Le dualisme émotion / raison est loin d’avoir été pensé partout de la même façon. En fait, il apparaît, dans une certaine mesure, comme un produit socio-historique de l’Occident. En effet, ce dualisme ne fait pas partie du mode de pensée d’autres cultures non occidentales (Rosaldo, 1980). Par exemple, chez les Ilongot des Philippines, il n’existe pas de différence conceptuelle entre passion et connaissance (Rosaldo, 1980). Par ailleurs, le neurologue Antonio Damasio a démontré le caractère relativement arbitraire de cette distinction.

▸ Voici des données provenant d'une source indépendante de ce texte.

(* ===== verification/RouteCache.v ===== *)
(** * The router and its cache (src/gateway/router.cpp, rt_cache.h, arc_cache.h)

    A match takes the table, the key extractor and the generation under the router's
    mutex, and then asks the cache, computes and fills the cache without it; changes of
    the table go on meanwhile. Those steps interleave freely here, for any number of
    threads and any cache of the class [RouteCache]. *)

From S2P Require Import Prelude Records Str HttpMsg Arc Router.

(** What the router relies on: a cache holds at most what was put in it and not cleared. *)
Class RouteCache (V : Type) := {
  cache : Type;
  cache_get : string -> cache -> option V * cache;
  cache_put : string -> V -> cache -> cache;
  cache_invalidate : cache -> cache;
  cache_holds : cache -> gmap string V -> Prop;
  cache_get_ok : forall k c m, cache_holds c m ->
    cache_holds (cache_get k c).2 m /\ (forall v, (cache_get k c).1 = Some v -> m !! k = Some v);
  cache_put_ok : forall k v c m, cache_holds c m -> cache_holds (cache_put k v c) (<[k := v]> m);
  cache_invalidate_ok : forall c m, cache_holds c m -> exists m', m' ⊆ m /\ cache_holds (cache_invalidate c) m' }.

(** [NullRouteCache]: every lookup misses. *)
Definition NullRouteCache (V : Type) : RouteCache V.
Proof.
  refine {| cache := unit; cache_get := fun _ c => (None, c); cache_put := fun _ _ c => c;
            cache_invalidate := fun c => c; cache_holds := fun _ _ => True |}; try done.
  intros _ m _. by exists m.
Defined.

(** [ArcRouteCache]. *)
Definition ArcRouteCache (V : Type) (hash : string -> nat) : RouteCache V.
Proof.
  refine {| cache := Arc V; cache_get := arc_get hash; cache_put := arc_put hash;
            cache_invalidate := arc_invalidate; cache_holds := arc_ok hash |}.
  - intros k c m H. pose proof (arc_get_ok hash k c m H) as Hg. destruct (arc_get hash k c). cbn. tauto.
  - intros k v c m H. by apply arc_put_ok.
  - intros c m H. exists ∅. split; [apply map_empty_subseteq|]. by eapply arc_clear_ok.
Defined.

Section router.
Context {R G : Type} {ST : StableSort}.

Record RouteResult := mkResult {
  rt_matched : bool; rt_rule : option (RouteRule R); rt_upstream : option G; rt_routeKey : string }.

Definition no_route : RouteResult := mkResult false None None "".

Context {RC : RouteCache RouteResult}.

Definition KeyExtractor : Type := GwRequest -> string.
Definition default_extractor : KeyExtractor := rq_path.

Record Router := mkRouter {
  m_table : option (RouteTable R); m_cache : cache; m_gen : Z; m_key_extractor : option KeyExtractor;
  m_pending : list (RouteRule R) }.

Definition router_init (c : cache) : Router := mkRouter None c 0 (Some default_extractor) [].

(** Every change counts and clears the cache. *)
Definition changed (table : option (RouteTable R)) (ke : option KeyExtractor) (pending : list (RouteRule R))
    (r : Router) : Router :=
  mkRouter table (cache_invalidate (m_cache r)) (wrap32 (m_gen r + 1)) ke pending.

Definition setTable (table : option (RouteTable R)) (r : Router) : Router :=
  changed table (m_key_extractor r) (match table with Some t => table_listRules t | None => [] end) r.

Definition addRoute (rule : RouteRule R) (r : Router) : Router :=
  let pending := m_pending r ++ [rule] in
  changed (Some (table_of pending)) (m_key_extractor r) pending r.

Definition clearRoutes (r : Router) : Router := changed (Some table_init) (m_key_extractor r) [] r.

Definition setKeyExtractor (ke : option KeyExtractor) (r : Router) : Router :=
  changed (m_table r) ke (m_pending r) r.

Definition routeCount (r : Router) : nat := match m_table r with Some t => table_ruleCount t | None => O end.
Definition listRoutes (r : Router) : list (RouteRule R) := match m_table r with Some t => table_listRules t | None => [] end.

(** ** A match *)

(** What it takes under the mutex. *)
Record Taken := mkTaken { k_table : option (RouteTable R); k_extractor : option KeyExtractor; k_gen : Z }.

Definition take (r : Router) : Taken := mkTaken (m_table r) (m_key_extractor r) (m_gen r).

Definition route_path (ke : option KeyExtractor) (req : GwRequest) : string :=
  match ke with Some ke => ke req | None => rq_path req end.

Definition PIPE : ascii := "|"%char.

Definition route_key (gen : Z) (method host path : string) : string :=
  (to_string gen ++ String PIPE (method ++ String PIPE (host ++ String PIPE path)))%string.

Definition req_host (req : GwRequest) : string := norm_host (rq_getHeader "Host" "" req).

Definition match_key (k : Taken) (req : GwRequest) : string :=
  route_key (k_gen k) (req_method_name req) (req_host req) (route_path (k_extractor k) req).

(** Without the cache. *)
Definition compute (upstreams : string -> option G) (table : option (RouteTable R)) (method host path : string)
    : RouteResult :=
  match table with
  | None => no_route
  | Some t =>
      match table_match method host path t with
      | Some rule => mkResult true (Some rule) (upstreams (rr_upstream rule)) (rr_pathPattern rule)
      | None => no_route
      end
  end.

Definition with_cache (c : cache) (r : Router) : Router :=
  mkRouter (m_table r) c (m_gen r) (m_key_extractor r) (m_pending r).

(** The look into the cache. *)
Definition look (k : Taken) (req : GwRequest) (r : Router) : option RouteResult * Router :=
  let '(o, c) := cache_get (match_key k req) (m_cache r) in (o, with_cache c r).

Definition fill_cache (k : Taken) (req : GwRequest) (res : RouteResult) (r : Router) : Router :=
  with_cache (cache_put (match_key k req) res (m_cache r)) r.

Definition compute_req (upstreams : string -> option G) (k : Taken) (req : GwRequest) : RouteResult :=
  compute upstreams (k_table k) (req_method_name req) (req_host req) (route_path (k_extractor k) req).

(** One thread after another. *)
Definition router_match (upstreams : string -> option G) (req : GwRequest) (r : Router) : RouteResult * Router :=
  let k := take r in
  match look k req r with
  | (Some res, r) => (res, r)
  | (None, r) => let res := compute_req upstreams k req in (res, fill_cache k req res r)
  end.

(** ** Threads *)

Inductive Pc :=
  | P_LOOK (req : GwRequest) (k : Taken)
  | P_FILL (req : GwRequest) (k : Taken)
  | P_DONE (req : GwRequest) (k : Taken) (res : RouteResult).

(** [w_past]: the table and extractor of every generation so far, the first one first. *)
Record World := mkWorld {
  w_router : Router; w_threads : gmap nat Pc; w_past : list (option (RouteTable R) * option KeyExtractor) }.

Definition world_init (c : cache) : World :=
  mkWorld (router_init c) ∅ [(None, Some default_extractor)].

Definition world_change (r : Router) (w : World) : World :=
  mkWorld r (w_threads w) (w_past w ++ [(m_table r, m_key_extractor r)]).

Definition world_thread (tid : nat) (pc : Pc) (r : Router) (w : World) : World :=
  mkWorld r (<[tid := pc]> (w_threads w)) (w_past w).

Definition do_look (tid : nat) (req : GwRequest) (k : Taken) (w : World) : World :=
  let '(o, r) := look k req (w_router w) in
  world_thread tid (match o with Some res => P_DONE req k res | None => P_FILL req k end) r w.

Definition do_fill (upstreams : string -> option G) (tid : nat) (req : GwRequest) (k : Taken) (w : World) : World :=
  let res := compute_req upstreams k req in
  world_thread tid (P_DONE req k res) (fill_cache k req res (w_router w)) w.

(** What the generated parser admits in a method and, with the default extractor, in a
    path: no vertical bar. A host may have one. *)
Definition key_clean (k : Taken) (req : GwRequest) : bool :=
  negb (has_char PIPE (req_method_name req)) && negb (has_char PIPE (route_path (k_extractor k) req)).

(** A thread begins a match at any time, and changes come at any time. *)
Inductive step (upstreams : string -> option G) (w : World) : World -> Prop :=
  | step_set t : step upstreams w (world_change (setTable t (w_router w)) w)
  | step_add rule : step upstreams w (world_change (addRoute rule (w_router w)) w)
  | step_clear : step upstreams w (world_change (clearRoutes (w_router w)) w)
  | step_extractor ke : step upstreams w (world_change (setKeyExtractor ke (w_router w)) w)
  | step_take tid req : key_clean (take (w_router w)) req = true ->
      step upstreams w (world_thread tid (P_LOOK req (take (w_router w))) (w_router w) w)
  | step_look tid req k : w_threads w !! tid = Some (P_LOOK req k) -> step upstreams w (do_look tid req k w)
  | step_fill tid req k : w_threads w !! tid = Some (P_FILL req k) ->
      step upstreams w (do_fill upstreams tid req k w).

Inductive reachable (upstreams : string -> option G) (c : cache) : World -> Prop :=
  | reach_init : reachable upstreams c (world_init c)
  | reach_step w w' : reachable upstreams c w -> step upstreams w w' -> reachable upstreams c w'.

(** ** Keys *)

Lemma pipe_split_right h p h' p' : has_char PIPE p = false -> has_char PIPE p' = false ->
  (h ++ String PIPE p = h' ++ String PIPE p')%string -> h = h' /\ p = p'.
Proof.
  intros Hp Hp'. revert h'. induction h as [|c h IH]; intros [|c' h'] E.
  - change (String PIPE p = String PIPE p') in E. by simplify_eq.
  - change (String PIPE p = String c' (h' ++ String PIPE p')) in E. injection E as <- ->.
    rewrite has_char_app in Hp. cbn in Hp. rewrite Ascii.eqb_refl, orb_true_r in Hp. done.
  - change (String c (h ++ String PIPE p) = String PIPE p') in E. injection E as -> <-.
    rewrite has_char_app in Hp'. cbn in Hp'. rewrite Ascii.eqb_refl, orb_true_r in Hp'. done.
  - change (String c (h ++ String PIPE p) = String c' (h' ++ String PIPE p')) in E. injection E as -> E.
    destruct (IH h' E) as [-> ->]. done.
Qed.

Lemma pipe_split_left h p h' p' : has_char PIPE h = false -> has_char PIPE h' = false ->
  (h ++ String PIPE p = h' ++ String PIPE p')%string -> h = h' /\ p = p'.
Proof.
  intros Hh Hh' E. pose proof (break_at_app PIPE h p Hh) as B. pose proof (break_at_app PIPE h' p' Hh') as B'.
  rewrite E, B' in B. by simplify_eq.
Qed.

Lemma to_string_nat (n : nat) : to_string (Z.of_nat n) = udec (Z.of_nat n).
Proof. unfold to_string. by replace (Z.of_nat n <? 0) with false by (symmetry; apply Z.ltb_ge; lia). Qed.

Lemma udec_inj a b : 0 <= a -> 0 <= b -> udec a = udec b -> a = b.
Proof.
  intros Ha Hb E. destruct (scan_dec_udec a "" Ha eq_refl) as (k & _ & Ka).
  destruct (scan_dec_udec b "" Hb eq_refl) as (k' & _ & Kb). rewrite E, Kb in Ka. by simplify_eq.
Qed.

(** Two keys are the same only for the same generation, method, host and path. *)
Lemma route_key_inj (g g' : nat) m h p m' h' p' :
  has_char PIPE m = false -> has_char PIPE p = false -> has_char PIPE m' = false -> has_char PIPE p' = false ->
  route_key (Z.of_nat g) m h p = route_key (Z.of_nat g') m' h' p' -> g = g' /\ m = m' /\ h = h' /\ p = p'.
Proof.
  intros Hm Hp Hm' Hp' E. unfold route_key in E. rewrite !to_string_nat in E.
  apply pipe_split_left in E as [Eg E]; [|apply udec_has_char; [lia|done]..].
  apply udec_inj in Eg; [|lia|lia]. apply pipe_split_left in E as [-> E]; [|done|done].
  apply pipe_split_right in E as [-> ->]; [|done|done]. split_and!; [lia|done|done|done].
Qed.

(** ** The invariant *)

Section invariant.
Context (upstreams : string -> option G).

(** A key and a result that belong to a generation there was. *)
Definition entry_ok (past : list (option (RouteTable R) * option KeyExtractor)) (key : string) (res : RouteResult) : Prop :=
  exists g t ke method host path,
    past !! g = Some (t, ke) /\ has_char PIPE method = false /\ has_char PIPE path = false /\
    key = route_key (Z.of_nat g) method host path /\ res = compute upstreams t method host path.

Definition taken_ok (past : list (option (RouteTable R) * option KeyExtractor)) (req : GwRequest) (k : Taken) : Prop :=
  exists g : nat, k_gen k = Z.of_nat g /\ past !! g = Some (k_table k, k_extractor k) /\ key_clean k req = true.

Definition pc_ok past (pc : Pc) : Prop :=
  match pc with
  | P_LOOK req k => taken_ok past req k
  | P_FILL req k => taken_ok past req k
  | P_DONE req k res => taken_ok past req k /\ res = compute_req upstreams k req
  end.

Il a entre autres mené une observation auprès d’un homme (Elliott) qui, suite à une opération au cerveau pour enlever une tumeur, a perdu la majeure partie de sa sensibilité émotionnelle. Or, le plus intéressant dans cet exemple c’est que le sujet - bien qu’il ait conservé toutes ses fonctions intellectuelles - n’était plus en mesure de prendre des décisions rationnelles; notamment en ce qui concerne sa vie sentimentale et professionnelle. De cette constatation, Damasio tire la conclusion que la capacité à ressentir et à exprimer des émotions fait directement partie des «rouages de la raison». Par conséquent, l’émotion semble bien indispensable à l’adoption d’un comportement rationnel. Il n'y aurait donc pas coupure radicale entre l'émotion et la raison mais plutôt interconnexion.
Deux références utiles pour poursuivre la réflexion :
M. Rosaldo (1980). Knowledge and Passion. Ilongot Notions of Self and Social Life. Cambridge. University Press.
A. Damasio (1995). L’Erreur de Descartes. Paris. Odile Jacob.